Transcribe only part of the material below: the lines from the one containing "unfold host_split_delegation_process, split_delegation_process." through the one containing "apply (sim_preflight genv henv _ (CallVotes", inclusive, exactly as written.

== RECORDED DATA ==

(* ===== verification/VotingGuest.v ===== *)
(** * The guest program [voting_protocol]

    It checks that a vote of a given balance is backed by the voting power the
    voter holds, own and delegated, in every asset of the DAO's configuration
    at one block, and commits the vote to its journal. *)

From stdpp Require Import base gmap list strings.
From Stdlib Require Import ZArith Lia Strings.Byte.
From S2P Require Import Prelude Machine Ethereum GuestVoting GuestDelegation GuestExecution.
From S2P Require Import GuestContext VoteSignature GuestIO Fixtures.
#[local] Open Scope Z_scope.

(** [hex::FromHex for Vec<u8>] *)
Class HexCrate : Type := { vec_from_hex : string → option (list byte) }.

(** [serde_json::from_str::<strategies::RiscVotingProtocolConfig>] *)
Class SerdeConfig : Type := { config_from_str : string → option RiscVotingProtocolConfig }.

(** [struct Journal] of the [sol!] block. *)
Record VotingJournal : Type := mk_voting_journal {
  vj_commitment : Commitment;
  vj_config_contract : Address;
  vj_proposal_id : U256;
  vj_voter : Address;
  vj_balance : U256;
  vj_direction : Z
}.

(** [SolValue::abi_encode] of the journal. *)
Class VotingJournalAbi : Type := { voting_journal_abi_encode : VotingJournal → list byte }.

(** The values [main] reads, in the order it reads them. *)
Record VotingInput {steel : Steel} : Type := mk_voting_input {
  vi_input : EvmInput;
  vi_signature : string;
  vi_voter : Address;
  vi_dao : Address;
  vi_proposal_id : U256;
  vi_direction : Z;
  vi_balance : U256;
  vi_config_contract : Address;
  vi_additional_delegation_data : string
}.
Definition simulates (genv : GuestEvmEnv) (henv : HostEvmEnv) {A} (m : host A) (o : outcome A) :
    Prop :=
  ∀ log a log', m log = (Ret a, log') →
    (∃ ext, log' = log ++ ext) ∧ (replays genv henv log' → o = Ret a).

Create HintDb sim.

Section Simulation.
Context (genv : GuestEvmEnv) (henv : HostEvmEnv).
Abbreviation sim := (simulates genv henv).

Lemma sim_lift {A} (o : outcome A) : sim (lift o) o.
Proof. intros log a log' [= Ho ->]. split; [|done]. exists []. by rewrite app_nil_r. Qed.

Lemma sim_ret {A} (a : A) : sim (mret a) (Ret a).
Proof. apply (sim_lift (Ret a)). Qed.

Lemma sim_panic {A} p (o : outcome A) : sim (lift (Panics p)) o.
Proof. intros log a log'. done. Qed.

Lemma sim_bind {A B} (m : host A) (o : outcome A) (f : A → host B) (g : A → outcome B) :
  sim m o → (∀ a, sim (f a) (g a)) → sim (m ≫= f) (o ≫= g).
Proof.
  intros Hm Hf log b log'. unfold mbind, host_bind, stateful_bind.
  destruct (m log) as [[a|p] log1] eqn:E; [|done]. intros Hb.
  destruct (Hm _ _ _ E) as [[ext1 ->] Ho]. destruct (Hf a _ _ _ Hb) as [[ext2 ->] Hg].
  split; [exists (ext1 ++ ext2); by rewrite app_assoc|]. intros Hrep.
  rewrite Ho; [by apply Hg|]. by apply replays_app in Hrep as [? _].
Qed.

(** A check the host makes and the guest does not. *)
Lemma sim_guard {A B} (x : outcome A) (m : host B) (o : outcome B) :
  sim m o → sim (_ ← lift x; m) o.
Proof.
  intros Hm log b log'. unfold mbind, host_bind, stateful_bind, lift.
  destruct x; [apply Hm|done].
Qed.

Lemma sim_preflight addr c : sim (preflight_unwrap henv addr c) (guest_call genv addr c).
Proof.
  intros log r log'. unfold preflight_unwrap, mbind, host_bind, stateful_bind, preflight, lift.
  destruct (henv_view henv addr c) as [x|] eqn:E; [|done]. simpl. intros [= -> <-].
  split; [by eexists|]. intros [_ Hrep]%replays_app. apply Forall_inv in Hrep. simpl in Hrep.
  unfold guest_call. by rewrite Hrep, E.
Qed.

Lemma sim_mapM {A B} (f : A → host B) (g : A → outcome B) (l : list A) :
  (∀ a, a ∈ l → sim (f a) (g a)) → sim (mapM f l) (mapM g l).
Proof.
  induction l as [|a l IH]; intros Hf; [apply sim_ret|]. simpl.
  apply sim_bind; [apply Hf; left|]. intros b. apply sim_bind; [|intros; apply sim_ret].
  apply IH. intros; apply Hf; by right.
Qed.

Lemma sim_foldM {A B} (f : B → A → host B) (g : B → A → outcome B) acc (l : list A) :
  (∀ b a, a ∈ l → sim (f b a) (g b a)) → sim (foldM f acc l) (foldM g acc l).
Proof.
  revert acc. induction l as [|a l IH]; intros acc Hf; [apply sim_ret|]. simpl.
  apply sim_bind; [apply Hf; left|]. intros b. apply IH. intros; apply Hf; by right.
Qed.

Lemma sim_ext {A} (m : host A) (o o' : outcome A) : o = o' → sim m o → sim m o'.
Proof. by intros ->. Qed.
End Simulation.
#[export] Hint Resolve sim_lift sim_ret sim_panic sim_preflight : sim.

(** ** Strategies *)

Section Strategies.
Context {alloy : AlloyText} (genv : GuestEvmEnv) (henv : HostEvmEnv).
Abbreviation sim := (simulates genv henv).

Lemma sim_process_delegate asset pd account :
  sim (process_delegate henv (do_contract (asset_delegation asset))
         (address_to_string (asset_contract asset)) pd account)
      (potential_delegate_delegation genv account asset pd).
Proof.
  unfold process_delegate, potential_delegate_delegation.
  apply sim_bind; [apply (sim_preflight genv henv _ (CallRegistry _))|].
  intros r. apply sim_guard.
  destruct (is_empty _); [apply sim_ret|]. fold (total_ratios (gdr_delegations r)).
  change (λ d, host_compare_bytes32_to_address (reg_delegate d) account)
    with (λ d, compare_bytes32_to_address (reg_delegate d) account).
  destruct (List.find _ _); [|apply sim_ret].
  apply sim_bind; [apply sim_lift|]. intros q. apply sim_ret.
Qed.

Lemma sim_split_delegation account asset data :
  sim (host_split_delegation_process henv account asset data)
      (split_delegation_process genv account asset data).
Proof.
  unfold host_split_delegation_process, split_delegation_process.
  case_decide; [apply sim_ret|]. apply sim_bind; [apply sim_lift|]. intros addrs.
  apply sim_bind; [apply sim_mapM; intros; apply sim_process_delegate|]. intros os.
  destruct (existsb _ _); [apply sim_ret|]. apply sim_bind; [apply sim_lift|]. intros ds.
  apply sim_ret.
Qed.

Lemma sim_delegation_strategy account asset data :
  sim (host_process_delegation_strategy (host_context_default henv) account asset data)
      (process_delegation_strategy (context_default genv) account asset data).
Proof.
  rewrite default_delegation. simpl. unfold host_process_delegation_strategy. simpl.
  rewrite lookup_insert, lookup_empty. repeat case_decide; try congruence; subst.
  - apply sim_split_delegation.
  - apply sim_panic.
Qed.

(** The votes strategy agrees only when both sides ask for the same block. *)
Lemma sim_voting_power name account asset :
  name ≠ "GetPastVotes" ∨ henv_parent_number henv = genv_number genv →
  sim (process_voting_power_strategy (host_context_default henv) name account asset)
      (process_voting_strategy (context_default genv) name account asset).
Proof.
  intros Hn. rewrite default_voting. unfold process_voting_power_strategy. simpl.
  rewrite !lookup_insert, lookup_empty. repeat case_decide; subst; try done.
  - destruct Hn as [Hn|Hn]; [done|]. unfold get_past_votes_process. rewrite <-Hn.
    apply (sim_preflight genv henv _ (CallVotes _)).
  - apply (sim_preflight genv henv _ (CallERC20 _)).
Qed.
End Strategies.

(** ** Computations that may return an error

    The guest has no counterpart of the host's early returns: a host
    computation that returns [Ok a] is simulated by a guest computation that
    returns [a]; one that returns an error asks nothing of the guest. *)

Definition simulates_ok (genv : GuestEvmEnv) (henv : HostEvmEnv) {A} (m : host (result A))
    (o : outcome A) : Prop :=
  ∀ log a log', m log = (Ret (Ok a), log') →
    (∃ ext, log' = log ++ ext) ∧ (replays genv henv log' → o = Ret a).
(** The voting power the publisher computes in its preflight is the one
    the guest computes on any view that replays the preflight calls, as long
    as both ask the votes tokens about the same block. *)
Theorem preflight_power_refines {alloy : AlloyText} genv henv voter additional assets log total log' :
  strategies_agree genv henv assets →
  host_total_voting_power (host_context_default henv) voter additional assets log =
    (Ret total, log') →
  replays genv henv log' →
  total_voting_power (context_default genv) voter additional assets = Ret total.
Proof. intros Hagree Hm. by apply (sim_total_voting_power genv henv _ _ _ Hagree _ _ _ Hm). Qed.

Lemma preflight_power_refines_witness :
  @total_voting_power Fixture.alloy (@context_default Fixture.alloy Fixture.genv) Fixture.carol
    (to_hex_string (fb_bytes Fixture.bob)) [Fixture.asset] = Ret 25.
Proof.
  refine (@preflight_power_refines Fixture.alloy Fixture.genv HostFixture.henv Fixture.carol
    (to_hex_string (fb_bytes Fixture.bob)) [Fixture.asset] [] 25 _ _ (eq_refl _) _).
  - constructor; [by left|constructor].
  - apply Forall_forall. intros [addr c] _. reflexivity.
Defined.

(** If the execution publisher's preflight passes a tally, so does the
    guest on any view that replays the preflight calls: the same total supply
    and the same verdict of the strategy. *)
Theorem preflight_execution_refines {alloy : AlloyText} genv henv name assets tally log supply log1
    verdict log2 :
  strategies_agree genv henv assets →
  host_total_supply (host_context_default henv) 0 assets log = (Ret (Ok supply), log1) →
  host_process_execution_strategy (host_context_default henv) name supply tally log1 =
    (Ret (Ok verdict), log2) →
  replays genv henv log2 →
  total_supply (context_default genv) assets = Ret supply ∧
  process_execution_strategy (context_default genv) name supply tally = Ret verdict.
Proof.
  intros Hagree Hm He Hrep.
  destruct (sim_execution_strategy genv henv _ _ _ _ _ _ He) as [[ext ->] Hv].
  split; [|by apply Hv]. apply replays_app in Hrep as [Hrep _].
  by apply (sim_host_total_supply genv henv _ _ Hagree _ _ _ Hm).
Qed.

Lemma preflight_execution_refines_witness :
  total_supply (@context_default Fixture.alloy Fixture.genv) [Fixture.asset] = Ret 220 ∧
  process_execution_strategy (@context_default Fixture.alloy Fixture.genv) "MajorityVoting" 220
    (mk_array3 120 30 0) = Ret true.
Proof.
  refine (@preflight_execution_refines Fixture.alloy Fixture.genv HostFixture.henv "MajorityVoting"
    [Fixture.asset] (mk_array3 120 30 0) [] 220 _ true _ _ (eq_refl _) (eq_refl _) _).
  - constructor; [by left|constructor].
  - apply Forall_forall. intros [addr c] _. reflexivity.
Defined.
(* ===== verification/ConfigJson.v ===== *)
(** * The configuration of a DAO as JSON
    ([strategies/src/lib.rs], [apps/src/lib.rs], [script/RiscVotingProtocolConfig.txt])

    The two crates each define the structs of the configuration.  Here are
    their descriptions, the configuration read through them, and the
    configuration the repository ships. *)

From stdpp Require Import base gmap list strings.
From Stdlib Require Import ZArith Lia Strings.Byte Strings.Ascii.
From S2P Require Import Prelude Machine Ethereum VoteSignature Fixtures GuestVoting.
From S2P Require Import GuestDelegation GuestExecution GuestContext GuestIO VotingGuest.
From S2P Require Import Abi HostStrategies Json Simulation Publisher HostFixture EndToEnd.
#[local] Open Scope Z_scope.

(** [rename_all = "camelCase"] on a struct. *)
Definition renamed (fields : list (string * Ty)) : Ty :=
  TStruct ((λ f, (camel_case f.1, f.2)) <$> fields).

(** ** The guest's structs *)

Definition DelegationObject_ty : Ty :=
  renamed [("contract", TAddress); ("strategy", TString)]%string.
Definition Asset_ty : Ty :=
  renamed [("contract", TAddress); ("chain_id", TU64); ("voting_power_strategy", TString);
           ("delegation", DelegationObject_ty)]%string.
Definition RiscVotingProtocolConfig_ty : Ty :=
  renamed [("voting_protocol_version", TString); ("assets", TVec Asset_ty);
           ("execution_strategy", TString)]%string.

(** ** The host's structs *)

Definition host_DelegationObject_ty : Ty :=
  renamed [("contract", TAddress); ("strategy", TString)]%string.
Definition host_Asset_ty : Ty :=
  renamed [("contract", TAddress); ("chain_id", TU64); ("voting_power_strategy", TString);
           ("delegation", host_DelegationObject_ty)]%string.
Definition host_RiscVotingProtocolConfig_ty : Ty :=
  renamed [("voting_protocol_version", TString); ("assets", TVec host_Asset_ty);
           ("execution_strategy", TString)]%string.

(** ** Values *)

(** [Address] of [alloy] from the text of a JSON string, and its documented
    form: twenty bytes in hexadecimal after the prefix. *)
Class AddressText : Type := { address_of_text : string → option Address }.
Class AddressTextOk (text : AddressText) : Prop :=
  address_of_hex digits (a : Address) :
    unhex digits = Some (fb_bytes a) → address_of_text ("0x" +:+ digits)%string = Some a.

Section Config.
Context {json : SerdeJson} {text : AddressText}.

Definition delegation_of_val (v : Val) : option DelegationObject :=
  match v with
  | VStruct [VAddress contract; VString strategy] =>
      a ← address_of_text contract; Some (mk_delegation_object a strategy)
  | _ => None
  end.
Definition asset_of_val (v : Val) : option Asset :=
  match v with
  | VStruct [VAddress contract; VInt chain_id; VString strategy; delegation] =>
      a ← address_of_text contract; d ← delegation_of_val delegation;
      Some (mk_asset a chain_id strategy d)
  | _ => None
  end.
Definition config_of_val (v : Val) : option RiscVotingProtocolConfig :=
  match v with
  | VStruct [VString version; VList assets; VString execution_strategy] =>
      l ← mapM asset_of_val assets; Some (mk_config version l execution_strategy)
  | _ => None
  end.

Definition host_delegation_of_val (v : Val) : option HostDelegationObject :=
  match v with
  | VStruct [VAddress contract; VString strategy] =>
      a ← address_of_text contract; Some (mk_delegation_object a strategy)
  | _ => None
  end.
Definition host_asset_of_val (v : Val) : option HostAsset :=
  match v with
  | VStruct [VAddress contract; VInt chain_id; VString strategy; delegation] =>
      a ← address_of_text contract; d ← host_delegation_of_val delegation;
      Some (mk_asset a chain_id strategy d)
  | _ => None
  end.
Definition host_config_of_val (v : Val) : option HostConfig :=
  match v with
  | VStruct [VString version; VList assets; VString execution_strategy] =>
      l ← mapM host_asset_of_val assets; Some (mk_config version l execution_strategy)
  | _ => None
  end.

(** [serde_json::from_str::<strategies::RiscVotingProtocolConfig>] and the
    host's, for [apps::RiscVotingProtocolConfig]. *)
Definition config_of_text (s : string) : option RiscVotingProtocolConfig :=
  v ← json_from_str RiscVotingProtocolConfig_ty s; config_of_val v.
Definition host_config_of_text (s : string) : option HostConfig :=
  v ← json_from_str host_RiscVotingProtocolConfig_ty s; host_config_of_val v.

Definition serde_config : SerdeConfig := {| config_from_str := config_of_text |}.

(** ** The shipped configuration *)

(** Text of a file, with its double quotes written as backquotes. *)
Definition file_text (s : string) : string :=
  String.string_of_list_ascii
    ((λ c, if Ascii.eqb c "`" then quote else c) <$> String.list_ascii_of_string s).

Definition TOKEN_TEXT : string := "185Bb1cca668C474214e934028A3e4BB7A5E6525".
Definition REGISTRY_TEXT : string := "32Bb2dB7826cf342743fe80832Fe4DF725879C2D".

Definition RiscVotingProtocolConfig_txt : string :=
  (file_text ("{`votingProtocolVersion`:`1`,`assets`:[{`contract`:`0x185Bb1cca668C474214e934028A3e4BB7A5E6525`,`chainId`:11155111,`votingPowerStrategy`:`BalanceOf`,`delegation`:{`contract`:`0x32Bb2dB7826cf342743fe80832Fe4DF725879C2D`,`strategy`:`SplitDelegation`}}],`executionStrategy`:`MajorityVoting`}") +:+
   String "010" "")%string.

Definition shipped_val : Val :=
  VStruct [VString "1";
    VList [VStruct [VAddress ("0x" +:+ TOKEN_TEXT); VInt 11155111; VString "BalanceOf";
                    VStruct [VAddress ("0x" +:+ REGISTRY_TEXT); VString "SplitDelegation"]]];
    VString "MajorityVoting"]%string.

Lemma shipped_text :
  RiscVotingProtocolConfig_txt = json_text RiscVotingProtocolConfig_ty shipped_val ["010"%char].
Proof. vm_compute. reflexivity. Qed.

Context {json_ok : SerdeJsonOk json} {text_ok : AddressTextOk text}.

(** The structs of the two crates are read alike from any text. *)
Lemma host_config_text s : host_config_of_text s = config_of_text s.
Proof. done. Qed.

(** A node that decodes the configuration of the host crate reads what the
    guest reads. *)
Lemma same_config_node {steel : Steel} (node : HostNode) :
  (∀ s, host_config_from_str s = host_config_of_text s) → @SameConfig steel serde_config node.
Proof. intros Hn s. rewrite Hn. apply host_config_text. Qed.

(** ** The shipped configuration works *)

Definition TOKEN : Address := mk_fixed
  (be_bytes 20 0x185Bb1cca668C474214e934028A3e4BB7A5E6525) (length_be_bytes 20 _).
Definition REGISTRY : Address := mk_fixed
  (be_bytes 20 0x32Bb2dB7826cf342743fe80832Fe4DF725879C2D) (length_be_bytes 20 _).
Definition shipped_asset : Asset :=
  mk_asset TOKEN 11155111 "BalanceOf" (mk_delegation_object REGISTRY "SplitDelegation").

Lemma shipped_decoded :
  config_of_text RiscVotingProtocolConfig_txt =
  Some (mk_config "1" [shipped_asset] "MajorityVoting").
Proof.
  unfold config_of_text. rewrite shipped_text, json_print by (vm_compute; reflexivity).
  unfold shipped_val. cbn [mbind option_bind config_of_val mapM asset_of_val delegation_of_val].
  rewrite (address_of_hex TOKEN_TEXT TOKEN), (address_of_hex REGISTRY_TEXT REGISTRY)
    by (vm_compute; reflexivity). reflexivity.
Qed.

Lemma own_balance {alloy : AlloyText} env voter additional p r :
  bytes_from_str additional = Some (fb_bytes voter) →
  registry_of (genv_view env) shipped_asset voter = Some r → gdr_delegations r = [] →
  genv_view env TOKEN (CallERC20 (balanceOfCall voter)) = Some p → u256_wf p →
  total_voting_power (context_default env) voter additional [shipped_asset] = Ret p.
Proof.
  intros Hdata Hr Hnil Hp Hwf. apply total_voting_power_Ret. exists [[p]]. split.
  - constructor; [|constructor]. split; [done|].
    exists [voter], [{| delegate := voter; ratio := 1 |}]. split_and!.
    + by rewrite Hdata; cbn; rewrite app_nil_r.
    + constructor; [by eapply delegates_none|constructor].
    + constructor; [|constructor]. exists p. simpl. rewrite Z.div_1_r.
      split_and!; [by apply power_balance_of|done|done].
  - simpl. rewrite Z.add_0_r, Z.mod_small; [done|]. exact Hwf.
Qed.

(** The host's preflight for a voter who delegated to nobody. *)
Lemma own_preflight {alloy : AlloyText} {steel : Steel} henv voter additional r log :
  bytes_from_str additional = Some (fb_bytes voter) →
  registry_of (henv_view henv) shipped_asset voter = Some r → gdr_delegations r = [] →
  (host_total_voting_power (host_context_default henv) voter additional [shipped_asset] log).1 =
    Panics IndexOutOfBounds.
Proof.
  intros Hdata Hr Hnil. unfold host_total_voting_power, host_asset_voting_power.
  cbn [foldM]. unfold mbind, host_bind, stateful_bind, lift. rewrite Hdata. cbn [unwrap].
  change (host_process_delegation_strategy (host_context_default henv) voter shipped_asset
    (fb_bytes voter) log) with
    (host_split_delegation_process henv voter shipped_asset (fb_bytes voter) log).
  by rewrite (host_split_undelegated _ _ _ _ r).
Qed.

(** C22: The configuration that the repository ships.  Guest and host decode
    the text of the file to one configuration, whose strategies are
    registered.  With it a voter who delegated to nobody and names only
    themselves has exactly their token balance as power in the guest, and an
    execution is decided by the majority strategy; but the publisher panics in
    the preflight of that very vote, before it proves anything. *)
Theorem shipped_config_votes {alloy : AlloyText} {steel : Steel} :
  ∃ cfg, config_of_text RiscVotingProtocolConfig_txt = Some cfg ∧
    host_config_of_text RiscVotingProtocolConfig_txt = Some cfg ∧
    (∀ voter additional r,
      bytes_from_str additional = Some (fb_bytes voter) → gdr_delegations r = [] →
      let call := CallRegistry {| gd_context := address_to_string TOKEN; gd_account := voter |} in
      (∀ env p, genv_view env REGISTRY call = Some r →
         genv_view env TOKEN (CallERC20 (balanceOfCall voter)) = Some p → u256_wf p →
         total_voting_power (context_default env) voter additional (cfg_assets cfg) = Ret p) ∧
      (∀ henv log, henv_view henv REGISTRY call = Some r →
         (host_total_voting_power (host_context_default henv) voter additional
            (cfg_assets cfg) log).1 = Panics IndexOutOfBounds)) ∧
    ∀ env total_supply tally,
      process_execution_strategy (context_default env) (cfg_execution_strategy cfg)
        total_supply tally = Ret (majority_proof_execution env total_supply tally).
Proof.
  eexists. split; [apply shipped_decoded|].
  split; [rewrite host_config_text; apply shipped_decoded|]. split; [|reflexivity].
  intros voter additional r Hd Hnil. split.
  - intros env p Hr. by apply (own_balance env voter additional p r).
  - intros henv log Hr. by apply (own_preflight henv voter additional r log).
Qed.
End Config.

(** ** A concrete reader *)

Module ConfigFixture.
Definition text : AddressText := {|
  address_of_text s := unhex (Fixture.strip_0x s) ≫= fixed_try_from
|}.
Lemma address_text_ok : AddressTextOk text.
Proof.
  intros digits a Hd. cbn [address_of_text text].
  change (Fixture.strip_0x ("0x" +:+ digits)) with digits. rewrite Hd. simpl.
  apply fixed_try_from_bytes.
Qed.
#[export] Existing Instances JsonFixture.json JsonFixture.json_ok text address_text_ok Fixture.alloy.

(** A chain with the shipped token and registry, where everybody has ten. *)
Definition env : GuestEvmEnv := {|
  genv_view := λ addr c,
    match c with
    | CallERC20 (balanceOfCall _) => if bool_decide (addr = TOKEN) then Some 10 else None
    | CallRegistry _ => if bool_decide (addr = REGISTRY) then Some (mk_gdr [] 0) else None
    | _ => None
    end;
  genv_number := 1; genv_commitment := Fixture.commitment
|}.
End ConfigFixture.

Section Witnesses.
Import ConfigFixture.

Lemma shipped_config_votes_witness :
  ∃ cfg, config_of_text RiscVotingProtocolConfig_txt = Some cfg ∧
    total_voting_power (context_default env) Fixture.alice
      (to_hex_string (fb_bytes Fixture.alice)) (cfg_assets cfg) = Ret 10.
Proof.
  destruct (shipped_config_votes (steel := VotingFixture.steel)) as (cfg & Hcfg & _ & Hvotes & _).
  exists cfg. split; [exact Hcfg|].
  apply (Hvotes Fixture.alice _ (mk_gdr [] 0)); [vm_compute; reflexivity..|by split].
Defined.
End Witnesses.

===

▶ [WRITTEN SOLUTION]
  unfold host_split_delegation_process, split_delegation_process.
  case_decide; [apply sim_ret|]. apply sim_bind; [apply sim_lift|]. intros addrs.
  apply sim_bind; [apply sim_mapM; intros; apply sim_process_delegate|]. intros os.
  destruct (existsb _ _); [apply sim_ret|]. apply sim_bind; [apply sim_lift|]. intros ds.
  apply sim_ret.
Qed.

Lemma sim_delegation_strategy account asset data :
  sim (host_process_delegation_strategy (host_context_default henv) account asset data)
      (process_delegation_strategy (context_default genv) account asset data).
Proof.
  rewrite default_delegation. simpl. unfold host_process_delegation_strategy. simpl.
  rewrite lookup_insert, lookup_empty. repeat case_decide; try congruence; subst.
  - apply sim_split_delegation.
  - apply sim_panic.
Qed.

(** The votes strategy agrees only when both sides ask for the same block. *)
Lemma sim_voting_power name account asset :
  name ≠ "GetPastVotes" ∨ henv_parent_number henv = genv_number genv →
  sim (process_voting_power_strategy (host_context_default henv) name account asset)
      (process_voting_strategy (context_default genv) name account asset).
Proof.
  intros Hn. rewrite default_voting. unfold process_voting_power_strategy. simpl.
  rewrite !lookup_insert, lookup_empty. repeat case_decide; subst; try done.
  - destruct Hn as [Hn|Hn]; [done|]. unfold get_past_votes_process. rewrite <-Hn.
    apply (sim_preflight genv henv _ (CallVotes _)).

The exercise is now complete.